───── Data excerpts
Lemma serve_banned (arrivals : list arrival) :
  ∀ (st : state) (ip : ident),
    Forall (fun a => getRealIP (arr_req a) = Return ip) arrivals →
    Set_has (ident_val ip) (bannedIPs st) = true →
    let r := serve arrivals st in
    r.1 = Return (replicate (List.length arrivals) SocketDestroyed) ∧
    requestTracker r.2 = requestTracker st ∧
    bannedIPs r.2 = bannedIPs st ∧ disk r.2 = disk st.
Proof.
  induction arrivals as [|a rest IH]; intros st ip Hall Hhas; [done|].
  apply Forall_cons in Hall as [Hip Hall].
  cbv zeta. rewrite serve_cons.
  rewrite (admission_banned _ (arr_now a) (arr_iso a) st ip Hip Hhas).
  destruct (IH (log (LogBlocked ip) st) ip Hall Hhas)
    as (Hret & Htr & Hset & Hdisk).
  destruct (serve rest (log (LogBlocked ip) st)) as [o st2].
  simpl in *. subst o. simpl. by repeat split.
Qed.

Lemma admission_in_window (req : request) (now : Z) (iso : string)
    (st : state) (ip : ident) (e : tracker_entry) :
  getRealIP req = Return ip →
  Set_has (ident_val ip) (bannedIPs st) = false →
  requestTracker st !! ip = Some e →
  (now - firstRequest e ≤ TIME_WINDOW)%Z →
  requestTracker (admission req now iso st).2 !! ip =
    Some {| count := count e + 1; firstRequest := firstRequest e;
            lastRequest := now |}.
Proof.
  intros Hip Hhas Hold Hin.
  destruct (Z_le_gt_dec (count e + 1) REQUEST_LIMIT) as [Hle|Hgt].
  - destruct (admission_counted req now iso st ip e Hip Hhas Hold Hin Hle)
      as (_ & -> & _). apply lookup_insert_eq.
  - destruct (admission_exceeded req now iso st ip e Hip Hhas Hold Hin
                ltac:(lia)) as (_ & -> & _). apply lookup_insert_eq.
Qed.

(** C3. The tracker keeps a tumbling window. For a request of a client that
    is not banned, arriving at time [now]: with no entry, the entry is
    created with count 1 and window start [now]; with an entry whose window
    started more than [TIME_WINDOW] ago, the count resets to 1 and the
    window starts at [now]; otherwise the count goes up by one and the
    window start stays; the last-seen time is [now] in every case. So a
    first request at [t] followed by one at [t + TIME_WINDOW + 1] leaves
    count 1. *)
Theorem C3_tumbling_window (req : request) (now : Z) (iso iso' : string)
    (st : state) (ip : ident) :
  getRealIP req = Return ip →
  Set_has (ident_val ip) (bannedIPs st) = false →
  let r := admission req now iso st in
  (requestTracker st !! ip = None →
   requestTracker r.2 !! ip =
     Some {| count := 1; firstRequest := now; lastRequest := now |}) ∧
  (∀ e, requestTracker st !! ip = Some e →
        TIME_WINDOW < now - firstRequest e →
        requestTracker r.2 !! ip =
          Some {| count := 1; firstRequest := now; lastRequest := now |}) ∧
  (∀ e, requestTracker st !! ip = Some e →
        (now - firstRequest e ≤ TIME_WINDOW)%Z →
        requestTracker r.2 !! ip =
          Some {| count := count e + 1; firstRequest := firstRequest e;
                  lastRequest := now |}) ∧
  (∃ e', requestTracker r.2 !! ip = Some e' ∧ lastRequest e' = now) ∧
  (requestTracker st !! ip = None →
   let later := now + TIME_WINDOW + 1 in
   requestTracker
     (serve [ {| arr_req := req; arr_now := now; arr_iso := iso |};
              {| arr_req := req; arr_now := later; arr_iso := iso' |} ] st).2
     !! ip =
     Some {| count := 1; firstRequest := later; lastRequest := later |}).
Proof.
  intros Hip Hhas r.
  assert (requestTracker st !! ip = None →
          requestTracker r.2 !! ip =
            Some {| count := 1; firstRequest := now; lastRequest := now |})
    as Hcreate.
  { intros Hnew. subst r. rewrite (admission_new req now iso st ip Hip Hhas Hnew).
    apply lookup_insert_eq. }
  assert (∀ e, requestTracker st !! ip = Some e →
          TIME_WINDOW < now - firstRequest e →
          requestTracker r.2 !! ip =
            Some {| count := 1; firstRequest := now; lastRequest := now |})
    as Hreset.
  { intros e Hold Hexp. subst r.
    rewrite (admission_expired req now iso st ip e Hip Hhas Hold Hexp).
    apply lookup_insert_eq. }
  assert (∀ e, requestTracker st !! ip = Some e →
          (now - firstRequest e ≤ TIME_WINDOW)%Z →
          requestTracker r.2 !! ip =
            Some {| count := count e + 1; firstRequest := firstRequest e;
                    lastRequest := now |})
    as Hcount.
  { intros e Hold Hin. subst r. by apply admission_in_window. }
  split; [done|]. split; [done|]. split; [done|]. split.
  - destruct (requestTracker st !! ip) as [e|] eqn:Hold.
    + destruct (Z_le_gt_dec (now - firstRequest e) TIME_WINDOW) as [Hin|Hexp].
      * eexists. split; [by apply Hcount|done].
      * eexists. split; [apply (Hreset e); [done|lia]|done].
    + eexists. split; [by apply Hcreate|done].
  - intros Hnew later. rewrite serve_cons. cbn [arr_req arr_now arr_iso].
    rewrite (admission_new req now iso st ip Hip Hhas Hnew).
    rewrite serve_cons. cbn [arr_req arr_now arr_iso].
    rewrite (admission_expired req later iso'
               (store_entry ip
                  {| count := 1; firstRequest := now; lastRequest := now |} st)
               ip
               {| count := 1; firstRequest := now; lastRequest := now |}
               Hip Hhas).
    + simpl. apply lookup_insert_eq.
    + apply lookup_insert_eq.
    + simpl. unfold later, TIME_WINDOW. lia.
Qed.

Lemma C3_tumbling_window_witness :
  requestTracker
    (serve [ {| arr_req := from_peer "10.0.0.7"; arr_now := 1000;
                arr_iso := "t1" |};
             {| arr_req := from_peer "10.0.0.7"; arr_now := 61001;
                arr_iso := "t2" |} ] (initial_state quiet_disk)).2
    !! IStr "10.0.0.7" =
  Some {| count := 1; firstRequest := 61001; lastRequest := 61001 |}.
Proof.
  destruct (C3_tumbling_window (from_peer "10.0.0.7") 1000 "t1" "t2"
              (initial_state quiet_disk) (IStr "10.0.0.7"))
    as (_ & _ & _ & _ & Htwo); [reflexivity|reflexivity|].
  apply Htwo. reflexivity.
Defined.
──────────
The records above are to be reproduced exactly, with nothing left out.

* Exercise result *
Lemma serve_banned (arrivals : list arrival) :
  ∀ (st : state) (ip : ident),
    Forall (fun a => getRealIP (arr_req a) = Return ip) arrivals →
    Set_has (ident_val ip) (bannedIPs st) = true →
    let r := serve arrivals st in
    r.1 = Return (replicate (List.length arrivals) SocketDestroyed) ∧
    requestTracker r.2 = requestTracker st ∧
    bannedIPs r.2 = bannedIPs st ∧ disk r.2 = disk st.
Proof.
  induction arrivals as [|a rest IH]; intros st ip Hall Hhas; [done|].
  apply Forall_cons in Hall as [Hip Hall].
  cbv zeta. rewrite serve_cons.
  rewrite (admission_banned _ (arr_now a) (arr_iso a) st ip Hip Hhas).
  destruct (IH (log (LogBlocked ip) st) ip Hall Hhas)
    as (Hret & Htr & Hset & Hdisk).
  destruct (serve rest (log (LogBlocked ip) st)) as [o st2].
  simpl in *. subst o. simpl. by repeat split.
Qed.

Lemma admission_in_window (req : request) (now : Z) (iso : string)
    (st : state) (ip : ident) (e : tracker_entry) :
  getRealIP req = Return ip →
  Set_has (ident_val ip) (bannedIPs st) = false →
  requestTracker st !! ip = Some e →
  (now - firstRequest e ≤ TIME_WINDOW)%Z →
  requestTracker (admission req now iso st).2 !! ip =
    Some {| count := count e + 1; firstRequest := firstRequest e;
            lastRequest := now |}.
Proof.
  intros Hip Hhas Hold Hin.
  destruct (Z_le_gt_dec (count e + 1) REQUEST_LIMIT) as [Hle|Hgt].
  - destruct (admission_counted req now iso st ip e Hip Hhas Hold Hin Hle)
      as (_ & -> & _). apply lookup_insert_eq.
  - destruct (admission_exceeded req now iso st ip e Hip Hhas Hold Hin
                ltac:(lia)) as (_ & -> & _). apply lookup_insert_eq.
Qed.

(** C3. The tracker keeps a tumbling window. For a request of a client that
    is not banned, arriving at time [now]: with no entry, the entry is
    created with count 1 and window start [now]; with an entry whose window
    started more than [TIME_WINDOW] ago, the count resets to 1 and the
    window starts at [now]; otherwise the count goes up by one and the
    window start stays; the last-seen time is [now] in every case. So a
    first request at [t] followed by one at [t + TIME_WINDOW + 1] leaves
    count 1. *)
Theorem C3_tumbling_window (req : request) (now : Z) (iso iso' : string)
    (st : state) (ip : ident) :
  getRealIP req = Return ip →
  Set_has (ident_val ip) (bannedIPs st) = false →
  let r := admission req now iso st in
  (requestTracker st !! ip = None →
   requestTracker r.2 !! ip =
     Some {| count := 1; firstRequest := now; lastRequest := now |}) ∧
  (∀ e, requestTracker st !! ip = Some e →
        TIME_WINDOW < now - firstRequest e →
        requestTracker r.2 !! ip =
          Some {| count := 1; firstRequest := now; lastRequest := now |}) ∧
  (∀ e, requestTracker st !! ip = Some e →
        (now - firstRequest e ≤ TIME_WINDOW)%Z →
        requestTracker r.2 !! ip =
          Some {| count := count e + 1; firstRequest := firstRequest e;
                  lastRequest := now |}) ∧
  (∃ e', requestTracker r.2 !! ip = Some e' ∧ lastRequest e' = now) ∧
  (requestTracker st !! ip = None →
   let later := now + TIME_WINDOW + 1 in
   requestTracker
     (serve [ {| arr_req := req; arr_now := now; arr_iso := iso |};
              {| arr_req := req; arr_now := later; arr_iso := iso' |} ] st).2
     !! ip =
     Some {| count := 1; firstRequest := later; lastRequest := later |}).
Proof.
  intros Hip Hhas r.
  assert (requestTracker st !! ip = None →
          requestTracker r.2 !! ip =
            Some {| count := 1; firstRequest := now; lastRequest := now |})
    as Hcreate.
  { intros Hnew. subst r. rewrite (admission_new req now iso st ip Hip Hhas Hnew).
    apply lookup_insert_eq. }
  assert (∀ e, requestTracker st !! ip = Some e →
          TIME_WINDOW < now - firstRequest e →
          requestTracker r.2 !! ip =
            Some {| count := 1; firstRequest := now; lastRequest := now |})
    as Hreset.
  { intros e Hold Hexp. subst r.
    rewrite (admission_expired req now iso st ip e Hip Hhas Hold Hexp).
    apply lookup_insert_eq. }
  assert (∀ e, requestTracker st !! ip = Some e →
          (now - firstRequest e ≤ TIME_WINDOW)%Z →
          requestTracker r.2 !! ip =
            Some {| count := count e + 1; firstRequest := firstRequest e;
                    lastRequest := now |})
    as Hcount.
  { intros e Hold Hin. subst r. by apply admission_in_window. }
  split; [done|]. split; [done|]. split; [done|]. split.
  - destruct (requestTracker st !! ip) as [e|] eqn:Hold.
    + destruct (Z_le_gt_dec (now - firstRequest e) TIME_WINDOW) as [Hin|Hexp].
      * eexists. split; [by apply Hcount|done].
      * eexists. split; [apply (Hreset e); [done|lia]|done].
    + eexists. split; [by apply Hcreate|done].
  - intros Hnew later. rewrite serve_cons. cbn [arr_req arr_now arr_iso].
    rewrite (admission_new req now iso st ip Hip Hhas Hnew).
    rewrite serve_cons. cbn [arr_req arr_now arr_iso].
    rewrite (admission_expired req later iso'
               (store_entry ip
                  {| count := 1; firstRequest := now; lastRequest := now |} st)
               ip
               {| count := 1; firstRequest := now; lastRequest := now |}
               Hip Hhas).
    + simpl. apply lookup_insert_eq.
    + apply lookup_insert_eq.
    + simpl. unfold later, TIME_WINDOW. lia.
Qed.

Lemma C3_tumbling_window_witness :
  requestTracker
    (serve [ {| arr_req := from_peer "10.0.0.7"; arr_now := 1000;
                arr_iso := "t1" |};
             {| arr_req := from_peer "10.0.0.7"; arr_now := 61001;
                arr_iso := "t2" |} ] (initial_state quiet_disk)).2
    !! IStr "10.0.0.7" =
  Some {| count := 1; firstRequest := 61001; lastRequest := 61001 |}.
Proof.
  destruct (C3_tumbling_window (from_peer "10.0.0.7") 1000 "t1" "t2"
              (initial_state quiet_disk) (IStr "10.0.0.7"))
    as (_ & _ & _ & _ & Htwo); [reflexivity|reflexivity|].
  apply Htwo. reflexivity.
Defined.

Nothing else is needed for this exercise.